Task item
Copy exactly the stretch of data below from the line with "E; rewrite E" through the line with "Lemma fora_de_email_escapeHTML s", including both of those lines.

========================================================================

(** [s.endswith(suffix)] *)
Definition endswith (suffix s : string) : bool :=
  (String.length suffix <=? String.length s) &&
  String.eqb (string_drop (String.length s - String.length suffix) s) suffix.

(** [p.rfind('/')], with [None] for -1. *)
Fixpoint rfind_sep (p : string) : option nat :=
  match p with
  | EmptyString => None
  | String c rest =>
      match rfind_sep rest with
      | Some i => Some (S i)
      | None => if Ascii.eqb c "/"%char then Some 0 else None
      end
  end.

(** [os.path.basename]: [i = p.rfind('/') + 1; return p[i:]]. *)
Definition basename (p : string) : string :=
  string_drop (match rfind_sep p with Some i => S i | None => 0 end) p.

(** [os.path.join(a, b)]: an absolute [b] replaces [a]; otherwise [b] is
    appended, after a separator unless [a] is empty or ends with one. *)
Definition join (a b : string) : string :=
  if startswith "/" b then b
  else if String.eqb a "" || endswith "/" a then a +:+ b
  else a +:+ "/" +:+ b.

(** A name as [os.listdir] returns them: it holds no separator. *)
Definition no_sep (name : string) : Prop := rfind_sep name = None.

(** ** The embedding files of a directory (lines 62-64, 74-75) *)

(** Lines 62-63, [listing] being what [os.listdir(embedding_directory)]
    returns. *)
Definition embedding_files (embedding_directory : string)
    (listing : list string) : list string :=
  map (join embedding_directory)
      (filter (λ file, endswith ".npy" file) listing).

========================================================================

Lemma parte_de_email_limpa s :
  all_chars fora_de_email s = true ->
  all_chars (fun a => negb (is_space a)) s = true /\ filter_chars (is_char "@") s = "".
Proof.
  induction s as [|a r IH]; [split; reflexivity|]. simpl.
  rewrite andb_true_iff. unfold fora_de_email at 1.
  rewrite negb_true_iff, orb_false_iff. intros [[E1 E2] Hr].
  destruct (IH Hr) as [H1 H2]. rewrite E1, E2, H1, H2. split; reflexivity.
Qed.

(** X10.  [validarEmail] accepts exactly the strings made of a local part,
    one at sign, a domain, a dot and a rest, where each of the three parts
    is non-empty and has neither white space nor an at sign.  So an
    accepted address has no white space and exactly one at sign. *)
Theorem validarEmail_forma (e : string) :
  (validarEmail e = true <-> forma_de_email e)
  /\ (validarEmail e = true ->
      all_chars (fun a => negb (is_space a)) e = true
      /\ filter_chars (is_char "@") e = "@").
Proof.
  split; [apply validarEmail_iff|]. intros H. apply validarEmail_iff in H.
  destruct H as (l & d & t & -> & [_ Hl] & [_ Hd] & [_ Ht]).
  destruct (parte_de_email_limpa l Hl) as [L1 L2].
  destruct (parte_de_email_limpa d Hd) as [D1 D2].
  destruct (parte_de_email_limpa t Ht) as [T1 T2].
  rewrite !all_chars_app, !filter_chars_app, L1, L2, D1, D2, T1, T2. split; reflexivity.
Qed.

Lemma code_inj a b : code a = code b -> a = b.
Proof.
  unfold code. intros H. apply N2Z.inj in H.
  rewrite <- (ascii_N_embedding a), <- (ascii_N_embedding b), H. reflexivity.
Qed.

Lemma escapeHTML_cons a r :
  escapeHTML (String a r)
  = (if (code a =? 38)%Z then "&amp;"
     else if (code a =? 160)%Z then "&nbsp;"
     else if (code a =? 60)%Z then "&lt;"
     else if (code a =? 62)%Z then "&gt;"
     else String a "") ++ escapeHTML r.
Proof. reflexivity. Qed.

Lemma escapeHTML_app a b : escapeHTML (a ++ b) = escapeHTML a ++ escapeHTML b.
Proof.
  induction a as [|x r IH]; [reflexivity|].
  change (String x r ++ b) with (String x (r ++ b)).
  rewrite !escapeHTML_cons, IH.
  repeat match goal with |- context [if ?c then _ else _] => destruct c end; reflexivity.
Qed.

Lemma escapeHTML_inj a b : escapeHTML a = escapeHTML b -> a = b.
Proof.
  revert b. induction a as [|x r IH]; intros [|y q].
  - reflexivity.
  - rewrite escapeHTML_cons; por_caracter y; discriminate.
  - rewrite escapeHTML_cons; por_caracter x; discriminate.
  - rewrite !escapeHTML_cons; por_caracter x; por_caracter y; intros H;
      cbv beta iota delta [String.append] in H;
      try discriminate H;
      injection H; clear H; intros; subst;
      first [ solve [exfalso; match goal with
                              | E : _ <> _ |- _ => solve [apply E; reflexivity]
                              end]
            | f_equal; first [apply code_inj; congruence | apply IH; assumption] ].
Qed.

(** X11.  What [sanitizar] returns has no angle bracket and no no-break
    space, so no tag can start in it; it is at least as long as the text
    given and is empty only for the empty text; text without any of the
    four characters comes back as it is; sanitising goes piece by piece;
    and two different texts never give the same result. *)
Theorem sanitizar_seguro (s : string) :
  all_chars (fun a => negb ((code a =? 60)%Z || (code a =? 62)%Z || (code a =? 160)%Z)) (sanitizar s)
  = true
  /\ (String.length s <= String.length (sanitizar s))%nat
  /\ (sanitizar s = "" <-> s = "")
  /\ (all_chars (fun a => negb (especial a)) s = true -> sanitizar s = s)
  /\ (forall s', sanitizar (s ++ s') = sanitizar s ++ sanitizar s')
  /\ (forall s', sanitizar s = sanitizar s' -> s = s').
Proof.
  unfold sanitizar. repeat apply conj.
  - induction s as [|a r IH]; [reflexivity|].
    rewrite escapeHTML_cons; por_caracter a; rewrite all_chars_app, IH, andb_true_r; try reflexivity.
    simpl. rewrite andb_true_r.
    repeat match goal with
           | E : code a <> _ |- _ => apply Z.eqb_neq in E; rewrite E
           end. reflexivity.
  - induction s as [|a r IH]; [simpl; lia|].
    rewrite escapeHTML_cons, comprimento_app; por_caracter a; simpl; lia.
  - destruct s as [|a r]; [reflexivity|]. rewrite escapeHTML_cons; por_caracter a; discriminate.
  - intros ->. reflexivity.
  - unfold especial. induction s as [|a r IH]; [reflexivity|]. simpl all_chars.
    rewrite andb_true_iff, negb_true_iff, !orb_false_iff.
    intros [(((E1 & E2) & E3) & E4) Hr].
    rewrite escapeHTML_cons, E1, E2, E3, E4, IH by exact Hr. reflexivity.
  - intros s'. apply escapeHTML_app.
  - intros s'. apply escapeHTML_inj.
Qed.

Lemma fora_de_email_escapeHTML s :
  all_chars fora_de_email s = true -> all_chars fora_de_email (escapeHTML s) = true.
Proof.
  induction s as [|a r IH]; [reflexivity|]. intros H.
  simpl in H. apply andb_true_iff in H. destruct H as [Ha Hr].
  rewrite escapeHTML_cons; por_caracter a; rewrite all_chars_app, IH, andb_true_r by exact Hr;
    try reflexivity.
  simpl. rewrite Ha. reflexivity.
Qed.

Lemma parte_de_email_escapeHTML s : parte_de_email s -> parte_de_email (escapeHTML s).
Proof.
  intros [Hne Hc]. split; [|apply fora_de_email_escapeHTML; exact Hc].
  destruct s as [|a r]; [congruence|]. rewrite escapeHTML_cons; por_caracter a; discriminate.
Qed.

========================================================================

Response area
           | E : code a <> _ |- _ => apply Z.eqb_neq in E; rewrite E
           end. reflexivity.
  - induction s as [|a r IH]; [simpl; lia|].
    rewrite escapeHTML_cons, comprimento_app; por_caracter a; simpl; lia.
  - destruct s as [|a r]; [reflexivity|]. rewrite escapeHTML_cons; por_caracter a; discriminate.
  - intros ->. reflexivity.
  - unfold especial. induction s as [|a r IH]; [reflexivity|]. simpl all_chars.
    rewrite andb_true_iff, negb_true_iff, !orb_false_iff.
    intros [(((E1 & E2) & E3) & E4) Hr].
    rewrite escapeHTML_cons, E1, E2, E3, E4, IH by exact Hr. reflexivity.
  - intros s'. apply escapeHTML_app.
  - intros s'. apply escapeHTML_inj.
Qed.

Lemma fora_de_email_escapeHTML s :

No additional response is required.